The MIH function can be located below the IP layer and facilitates the handover process using input values from Layer 2, such as trigger events and information about other networks. In addition, the MIH function may include user policy and configuration based inputs that may affect the handover process, and may include a layer 3 such as mobile IP or SIP. Generic interfaces are defined between the entity and the MIH function. These interfaces provide information about layer 1 (physical layer) and layer 2 (media access control layer) and mobility management. The MIH layer obtains information about lower layers and networks with the help of events and information services.

Therefore, a higher management object for monitoring and controlling the status of various links in the mobile terminal is located in the upper layer to perform a handover control function and a device manager function. At this time, the handover control function and the device manager may be independently located, respectively, the two functions may be included as a higher management object.

The network supporting mobile IP is composed of a home agent, a home agent, and a mobile subscriber station (MSS). The following functions are required for the operation of mobile IP. First, the agent discovery function is a method of determining whether a mobile terminal is currently connected to its home network or located in a foreign network. By this method, the mobile terminal can recognize that it has moved to another network.

When the registration function recognizes that the mobile station has moved to another network, the registration function provides a mechanism to deliver the current location information to the home agent so that the service provided on the home network can be provided on the new network as it is. Meanwhile, the routing function is a function necessary for properly routing datagrams transmitted from or to the mobile terminal when the mobile terminal is connected to an external network.

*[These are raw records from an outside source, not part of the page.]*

(* ===== verification/GoStrings.v ===== *)
(** * Go strings: bytes, UTF-8, and the [strings]/[strconv] functions the
    program uses.

    A Go string is a byte sequence; here a Stdlib [string] of [ascii] bytes.
    Functions that look at code points decode UTF-8 as [unicode/utf8] does
    (an invalid byte is U+FFFD of width one).  The case tables of package
    [unicode] above ASCII are data, not code: a type class carries them. *)

From S2P Require Export Prelude.
From stdpp Require Import pretty.

Open Scope Z_scope.

(** Two bytes written out. *)
Definition newline : ascii := "010"%char.
Definition double_quote : ascii := "034"%char.
Definition nl : string := String newline "".

(** ** UTF-8 *)

Abbreviation bytes := (list ascii).

Definition bytes_of (s : string) : bytes := list_ascii_of_string s.
Definition of_bytes (l : bytes) : string := string_of_list_ascii l.

Lemma of_bytes_of s : of_bytes (bytes_of s) = s.
Proof. apply string_of_list_ascii_of_string. Qed.

Lemma bytes_of_bytes l : bytes_of (of_bytes l) = l.
Proof. apply list_ascii_of_string_of_list_ascii. Qed.

Definition byte (a : ascii) : Z := Z.of_N (N_of_ascii a).
Definition byte_of (z : Z) : ascii := ascii_of_N (Z.to_N z).

Lemma byte_range a : 0 <= byte a < 256.
Proof. unfold byte; pose proof (N_ascii_bounded a); lia. Qed.

Lemma byte_of_byte a : byte_of (byte a) = a.
Proof. unfold byte_of, byte; rewrite N2Z.id; apply ascii_N_embedding. Qed.

Lemma byte_byte_of z : 0 <= z < 256 -> byte (byte_of z) = z.
Proof.
  intros H; unfold byte, byte_of; rewrite N_ascii_embedding by lia; lia.
Qed.

Definition rune_error : Z := 65533.

Definition between (lo hi z : Z) : bool := (lo <=? z) && (z <=? hi).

Mobile IP provides two methods for setting a care of address (CoA) when the mobile node moves to another subnet. First, FA-CoA is provided by Foreign Agent through Agent Advertisement message, and IP address of external agent is used as temporary address. In addition, co-located CoA is a method in which a mobile node is assigned a temporary address through a Dynamic Host Configuration Protocol (DHCP) server located in a visited network.

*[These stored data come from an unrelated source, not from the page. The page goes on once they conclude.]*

(* ===== verification/GoFloat.v ===== *)
(** * [float64]: the binary64 numbers of the Standard Library's [SpecFloat], with the
    comparisons and arithmetic of Go that the program uses. *)

From Stdlib Require Import SpecFloat.
From S2P Require Export Prelude.

Definition float64 : Type := spec_float.

Definition float_zero : float64 := S754_zero false.
(** 0.5, 0.7 and 1, rounded to the nearest float64. *)
Definition float_half : float64 := S754_finite false 4503599627370496 (-53).
Definition float_seven_tenths : float64 := S754_finite false 6305039478318694 (-53).
Definition float_one : float64 := S754_finite false 4503599627370496 (-52).

Definition float_add : float64 -> float64 -> float64 := SFadd 53 1024.
Definition float_sub : float64 -> float64 -> float64 := SFsub 53 1024.
Definition float_mul : float64 -> float64 -> float64 := SFmul 53 1024.

(** [x < y], [x <= y]: false when one is not a number. *)
Definition float_lt : float64 -> float64 -> bool := SFltb.
Definition float_le : float64 -> float64 -> bool := SFleb.

Definition is_nan (x : float64) : bool := match x with S754_nan => true | _ => false end.

Definition sign_bit (x : float64) : bool :=
  match x with S754_zero s | S754_infinity s | S754_finite s _ _ => s | S754_nan => false end.

(** The built-in [max] and [min]: not a number if one is not, and -0 before 0. *)
Definition float_max (x y : float64) : float64 :=
  if is_nan x || is_nan y then S754_nan else
  if float_lt x y then y else if float_lt y x then x else if sign_bit x then y else x.

Definition float_min (x y : float64) : float64 :=
  if is_nan x || is_nan y then S754_nan else
  if float_lt x y then x else if float_lt y x then y else if sign_bit x then x else y.

Lemma float_compare_antisym x y : SFcompare y x = CompOpp <$> SFcompare x y.
Proof.
  destruct x as [[]|[]| |[] m1 e1], y as [[]|[]| |[] m2 e2]; cbn; try done; f_equal;
    rewrite (Z.compare_antisym e1 e2); destruct (Z.compare e1 e2); cbn; try done;
    rewrite (Pos.compare_cont_antisym m1 m2 Eq); cbn; by destruct (Pos.compare_cont Eq m1 m2).
Qed.

Lemma float_compare_total x y : is_nan x = false -> is_nan y = false -> exists c, SFcompare x y = Some c.
Proof. destruct x as [[]|[]| |[] m1 e1], y as [[]|[]| |[] m2 e2]; cbn; intros; (eexists; reflexivity) || done. Qed.

Lemma float_compare_refl x : is_nan x = false -> SFcompare x x = Some Eq.
Proof.
  destruct x as [[]|[]| |[] m e]; cbn; try done; intros _; rewrite Z.compare_refl; cbn;
    by rewrite (Pos.compare_cont_refl m Eq).
Qed.

Lemma float_le_refl x : is_nan x = false -> float_le x x = true.
Proof. intros Hx; unfold float_le, SFleb; by rewrite float_compare_refl. Qed.

Lemma float_not_lt x y : is_nan x = false -> is_nan y = false -> float_lt x y = false -> float_le y x = true.
Proof.
  intros Hx Hy; unfold float_lt, float_le, SFltb, SFleb; rewrite (float_compare_antisym x y).
  destruct (float_compare_total x y Hx Hy) as [c ->]; by destruct c.
Qed.

Lemma float_lt_le x y : float_lt x y = true -> float_le x y = true.
Proof. unfold float_lt, float_le, SFltb, SFleb; by destruct (SFcompare x y) as [[]|]. Qed.

Lemma float_lt_irrefl x : float_lt x x = false.
Proof.
  unfold float_lt, SFltb; destruct (is_nan x) eqn:Hx; [by destruct x|]; by rewrite float_compare_refl.
Qed.

(** [min(max(x, lo), hi)] is between the bounds, or not a number. *)
Definition clamp (lo hi x : float64) : float64 := float_min (float_max x lo) hi.

Lemma clamp_bounds lo hi x :
  is_nan lo = false -> is_nan hi = false -> float_le lo hi = true ->
  is_nan (clamp lo hi x) = is_nan x /\
  (is_nan x = false -> float_le lo (clamp lo hi x) = true /\ float_le (clamp lo hi x) hi = true).
Proof.
  intros Hlo Hhi Hle; unfold clamp.
  assert (Hmax : is_nan (float_max x lo) = is_nan x /\ (is_nan x = false -> float_le lo (float_max x lo) = true)).
  { unfold float_max; rewrite Hlo, orb_false_r; destruct (is_nan x) eqn:Hx; [done|].
    destruct (float_lt x lo) eqn:H1; [split; [done|]; intros; by apply float_le_refl|].
    destruct (float_lt lo x) eqn:H2; [split; [done|]; intros; by apply float_lt_le|].
    destruct (sign_bit x); (split; [done|]); intros; [by apply float_le_refl|by apply float_not_lt]. }
  revert Hmax; generalize (float_max x lo); intros y [Hy Hly].
  unfold float_min; rewrite Hhi, orb_false_r, Hy; destruct (is_nan x) eqn:Hx; [done|].
  specialize (Hly eq_refl).
  destruct (float_lt y hi) eqn:H1; [split; [done|]; intros; split; [done|by apply float_lt_le]|].
  destruct (float_lt hi y) eqn:H2; [split; [done|]; intros; split; [done|by apply float_le_refl]|].
  destruct (sign_bit y); (split; [done|]); intros _; (split; [done|]); [by apply float_not_lt|by apply float_le_refl].
Qed.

DHCP is a protocol that provides network administrators with the ability to centrally manage and assign IP addresses over networks within an organization. When computer users connect to the Internet in an organization, each computer must be assigned an IP address. In DHCP, network administrators centrally manage and assign IP addresses, and allow the computer to automatically send new IP addresses when connected to other locations on the network.

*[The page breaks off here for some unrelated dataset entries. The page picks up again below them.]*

Definition parseCronExpression (cronExpression : string)
  : result ScheduleError parsedCronExpression :=
  match Fields cronExpression with
  | [f0; f1; f2; f3; f4] =>
    minute ← parseCronExpressionMatcher f0 0 59 false;
    hour ← parseCronExpressionMatcher f1 0 23 false;
    dayOfMonth ← parseCronExpressionMatcher f2 1 31 false;
    month ← parseCronExpressionMatcher f3 1 12 false;
    dayOfWeek ← parseCronExpressionMatcher f4 0 7 true;
    Ok (MkParsed minute hour dayOfMonth month dayOfWeek)
  | _ => Err errorInvalidCronExpression
  end.

(** ** Matching *)

Definition matcher_matches (m : cronExpressionMatcher) (value : Z) : bool :=
  if allowsAnyValue m then true else bool_decide (value ∈ allowedValues m).

Definition matchesDay (p : parsedCronExpression) (loc : Location) (t : instant) : bool :=
  let matchesDayOfMonth := matcher_matches (dayOfMonth p) (day_of loc t) in
  let matchesDayOfWeek := matcher_matches (dayOfWeek p) (weekday_of loc t) in
  let hasDayOfMonthConstraint := negb (allowsAnyValue (dayOfMonth p)) in
  let hasDayOfWeekConstraint := negb (allowsAnyValue (dayOfWeek p)) in
  if hasDayOfMonthConstraint && hasDayOfWeekConstraint then
    matchesDayOfMonth || matchesDayOfWeek
  else if hasDayOfMonthConstraint then matchesDayOfMonth
  else if hasDayOfWeekConstraint then matchesDayOfWeek
  else true.

Definition cron_matches (p : parsedCronExpression) (loc : Location) (t : instant) : bool :=
  if negb (matcher_matches (minute p) (minute_of loc t)) then false
  else if negb (matcher_matches (hour p) (hour_of loc t)) then false
  else if negb (matcher_matches (month p) (month_of loc t)) then false
  else matchesDay p loc t.

(** ** The search *)

(** [for !candidate.After(searchLimit)]: [None] when the loop ends without a
    match. *)
Fixpoint searchNextRunAt (fuel : nat) (p : parsedCronExpression) (loc : Location)
    (candidateTime searchLimit : instant) : option instant :=
  match fuel with
  | O => None
  | S fuel' =>
    if After candidateTime searchLimit then None
    else if cron_matches p loc candidateTime then Some candidateTime
    else searchNextRunAt fuel' p loc (Add candidateTime Minute) searchLimit
  end.

(** Iterations until the candidate passes the limit, and the test that sees it. *)
Definition search_fuel (candidateTime searchLimit : instant) : nat :=
  Z.to_nat ((searchLimit - candidateTime) / Minute + 2).

Definition findNextRunAt (p : parsedCronExpression) (loc : Location) (referenceTime : instant)
  : result ScheduleError instant :=
  let candidateTime := Truncate referenceTime Minute in
  let candidateTime :=
    if negb (After candidateTime referenceTime) then Add candidateTime Minute
    else candidateTime in
  let searchLimit := AddDate loc candidateTime 5 0 in
  match searchNextRunAt (search_fuel candidateTime searchLimit) p loc candidateTime
          searchLimit with
  | Some t => Ok t
  | None => Err errorUnableToFindNextTaskRun
  end.

(** ** The loop of a segment *)

(** The fields of an expression lie between 0 and 59. *)
Definition small (z : Z) : Prop := 0 <= z <= 59.

(** A step that keeps the candidate an [int] advances it to the end. *)
Lemma addCronExpressionValues_ends_small fuel c e k w vs :
  small c -> small e -> 1 <= k <= int64_max - 59 -> 60 - c < Z.of_nat fuel ->
  is_Some (addCronExpressionValues fuel c e k w vs).
Proof.
  unfold small; revert c vs; induction fuel as [|fuel IH]; intros c vs Hc He Hk Hf; [lia|].
  cbn [addCronExpressionValues]; destruct (c <=? e) eqn:Hce; bool_to_prop; [|eauto].
  rewrite wrap64_id by (unfold int64_min, int64_max in *; lia).
  destruct (decide (c + k <= 59)); [apply IH; lia|].
  destruct fuel; [lia|]; cbn [addCronExpressionValues].
  destruct (c + k <=? e) eqn:?; bool_to_prop; [lia|eauto].
Qed.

DHCP uses the concept of "lease", which allows a given IP address to be valid for that computer for only a certain amount of time. The lease time may vary depending on how long the user will need to access the Internet at a particular location. DHCP can dynamically reconfigure the network by shortening the lease time of IP addresses, even if there are more computers than there are available.

When the system starts up, clients request the IP address for their system from a DHCP server. When borrowing an IP address from a DHCP server, the TCP / IP configuration is initialized and the client can communicate with other hosts using the TCP / IP protocol. The DHCP server responds to the DHCP client's IP address lease request, and maintains a scope, which is a range of assignable IP addresses, for this purpose (eg, 203.224.29.10 to 203.224.29.100).

Table 1 shows an example of the DHCP message format.

 Table 2 shows the types and uses of DHCP messages.

Message Use DHCPDISCOVER Client broadcast to locate available servers. DHCPOFFER Server to client in response to DHCPDISCOVER with offer of configuration parameters. DHCPREQUEST Client message to servers either (a) requesting offered parameters from one server and implicitly declining offers from all others, (b) confirming correctness of previously allocated address after, eg, system reboot, or (c) extending the lease on a particular network address . DHCPACK Server to client with configuration parameters, including committed network address. DHCPNAK Server to client indicating client's notion of network address is incorrect (e.g., client has moved to new subnet) or client's lease as expired DHCPDECLINE Client to server indicating network address is already in use. DHCPRELEASE Client to server relinquishing network address and canceling remaining lease. DHCPINFORM Client to server, asking only for local configuration parameters; client already has externally configured network address.

The following describes the basic elements and functions for the operation of Mobile IPv6. First, the mobile node MN is a host or router that changes its network connection, and the corresponding node CN is a host or router communicating with the mobile node. On the other hand, the home agent (HA) is a router that holds the registration information of the mobile node of the routers in the home network, and transmits the datagram to the current position of the mobile node in the external network.

The temporary address (CoA) refers to an IP address connected to the mobile node when the mobile node moves to an external network, and the binding indicates that the mobile node matches the home address of the node with the CoA registered with the home agent. Say. BU (Binding Update) is used by the mobile node to inform its HA and CNs of its CoA, BACK (Binding Acknowledge) is a response message to the BU, and BR (Binding Request) indicates that the corresponding node is responsible for binding information of the mobile node. If the BU is not received before the timer expires, this is a message for requesting the BU.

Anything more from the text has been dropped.